Et puis, à la fin des années 60, la mode de l’internement passe. La découverte de la thorazine, la camisole chimique, change de nouveau l’approche de la maladie mentale. Désormais la nouvelle drogue peut rendre les fous « sociables » , ce qui permet à l’État Fédéral et au gouvernement de conséquentes économies en faisant passer les malades du statut d’internés à celui de sans domicile fixe.

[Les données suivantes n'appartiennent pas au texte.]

(* ===== verification/HttpRouter.v ===== *)
(** HTTP messages as the handlers see them, and the router of
    [src/server/HttpRouter.cpp].

    A handler sends its responses through [send]; here it returns them in order
    with the new state of the process, or throws.  The server header is left
    out of the responses. *)

From stdpp Require Import prelude strings list.
From Stdlib Require Import ZArith Lia.
From S2P Require Import Prelude.

Module HttpRouter.

Inductive verb := Get | Post | OtherVerb (name : str).

#[export] Instance verb_eq_dec : EqDecision verb.
Proof. solve_decision. Defined.

Record request := Request {
  method : verb;
  target : str;
  version : Z;
  authorization : str;
  req_content_type : str;
  req_body : str;
  upgrade : bool  (** [websocket::is_upgrade] *)
}.

Record response := Response {
  resp_version : Z;
  status : Z;
  content_type : str;
  body : str
}.

Section router.
Context {W : Type}.

Definition handler : Type := request -> W -> result (list response) * W.
Definition route : Type := verb * str * handler.

Definition add (m : verb) (path : str) (h : handler) (routes : list route) : list route :=
  routes ++ [(m, path, h)].

(** The responses sent when a route matched, [None] when none did. *)
Fixpoint dispatch (routes : list route) (req : request) (s : W)
    : result (option (list response)) * W :=
  match routes with
  | [] => (Ok None, s)
  | (m, path, h) :: routes =>
      if decide (m = method req /\ target req = path) then
        let '(r, s') := h req s in
        (match r with Ok rs => Ok (Some rs) | Throw w => Throw w end, s')
      else dispatch routes req s
  end.

(** ** Properties *)

(** The first matching route handles the request.  If a route matches and no
    earlier one does, its handler alone runs; if none matches nothing runs. *)
Theorem dispatch_first_match before m path h after req s :
  Forall (λ rt : route, ~ (rt.1.1 = method req /\ target req = rt.1.2)) before ->
  dispatch before req s = (Ok None, s) /\
  (m = method req -> target req = path ->
   dispatch (before ++ (m, path, h) :: after) req s =
     (match (h req s).1 with Ok rs => Ok (Some rs) | Throw w => Throw w end, (h req s).2)).
Proof.
  intros Hb. induction Hb as [|[[m' p'] h'] before Hne _ IH]; cbn [dispatch app].
  - split; [done|]. intros Hm Hp. rewrite decide_True by done. by destruct (h req s).
  - cbn in Hne. rewrite !decide_False by done. exact IH.
Qed.
End router.

Definition ping (req : request) (n : nat) : result (list response) * nat :=
  (Ok [Response (version req) 200 [] []], S n).

Definition get_ping : request := Request Get (lit "/ping") 11 [] [] [] false.

Lemma dispatch_first_match_witness :
  dispatch ([(Post, lit "/ping", ping)] ++ (Get, lit "/ping", ping) :: []) get_ping 0%nat =
    (Ok (Some [Response 11 200 [] []]), 1%nat).
Proof.
  assert (Forall (λ rt : route, ~ (rt.1.1 = method get_ping /\ target get_ping = rt.1.2))
            [(Post, lit "/ping", ping)]) as Hb by (repeat constructor; by intros [? _]).
  exact (proj2 (dispatch_first_match _ Get (lit "/ping") ping [] get_ping 0%nat Hb) eq_refl eq_refl).
Defined.

End HttpRouter.
(* ===== verification/HandleTranscribe.v ===== *)
(** POST /v1/audio/transcriptions, [src/server/handlers/HandleTranscribe.cpp].

    The inference slots are any implementation of [SlotPool].  The environment
    holds the answers of the auth API, of FFmpeg, of the VAD model, of
    whisper.cpp, of the clock and of the random generator during the call, and
    [json::dump], which throws on text that is not UTF-8.  FFmpeg's answer is that
    of a call in which the allocations that [AudioDecoder::decode] does not check
    succeed ([AudioDecoder.decoded]); otherwise the process dies in that call.

    When the peer is gone [send] throws, which ends the handler, with one
    exception: the reply to an out-of-range temperature is sent inside a [try]
    block whose [catch (...)] ignores the failure. *)

From stdpp Require Import prelude strings list gmap.
From Stdlib Require Import ZArith Lia.
From S2P Require Import Prelude Floats Numbers ApiAuthClient AuthManager SlotPool ModelCache VadGate.
From S2P Require Import Config InferenceLimiter MultipartParser AudioDecoder HttpRouter.

Module HandleTranscribe.
Import HttpRouter.
Import (hints) InferenceLimiter.

(** The JSON documents the handler prints. *)
Record segment := Segment { s_start : float32; s_end : float32; s_text : str; no_speech_prob : float32 }.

« À la fin des années 1960 et 1970, la Thorazine, ‘la camisole de force chimique’, a changé les soins de santé mentale. Les neuroleptiques, comme la Thorazine, ont des effets néfastes ainsi que de nombreux effets secondaires graves. Ils ont été plus tard identifiés par les dissidents politiques soviétiques comme l’une des pires tortures qu’ils aient subies dans les ‘centres psychiatriques’ où ils étaient internés. Rendant les patients dociles et obéissants, ils ont été largement utilisés dans le système de santé américain. Avec la propagation de cette pratique, la politique de désinstitutionnalisation prônée par le Président John F. Kennedy et la naissance d’associations de défense des droits des patients, on a abandonné l’hospitalisation traditionnelle : il ne s’agissait plus d’enfermer les patients pour le restant de leur vie, mais de changer leurs comportements pour qu’ils s’intègrent dans leur communauté […]. Les patients se sont retrouvés à la rue, sans soins, et le nombre de sans-abri est monté en flèche. Lors de la fermeture de l’hôpital d’État Byberry en 1986, trois patients se sont noyés dans le Schuylkill avant que le gouverneur de Pennsylvanie ne décide de ralentir le processus à un niveau gérable » [2].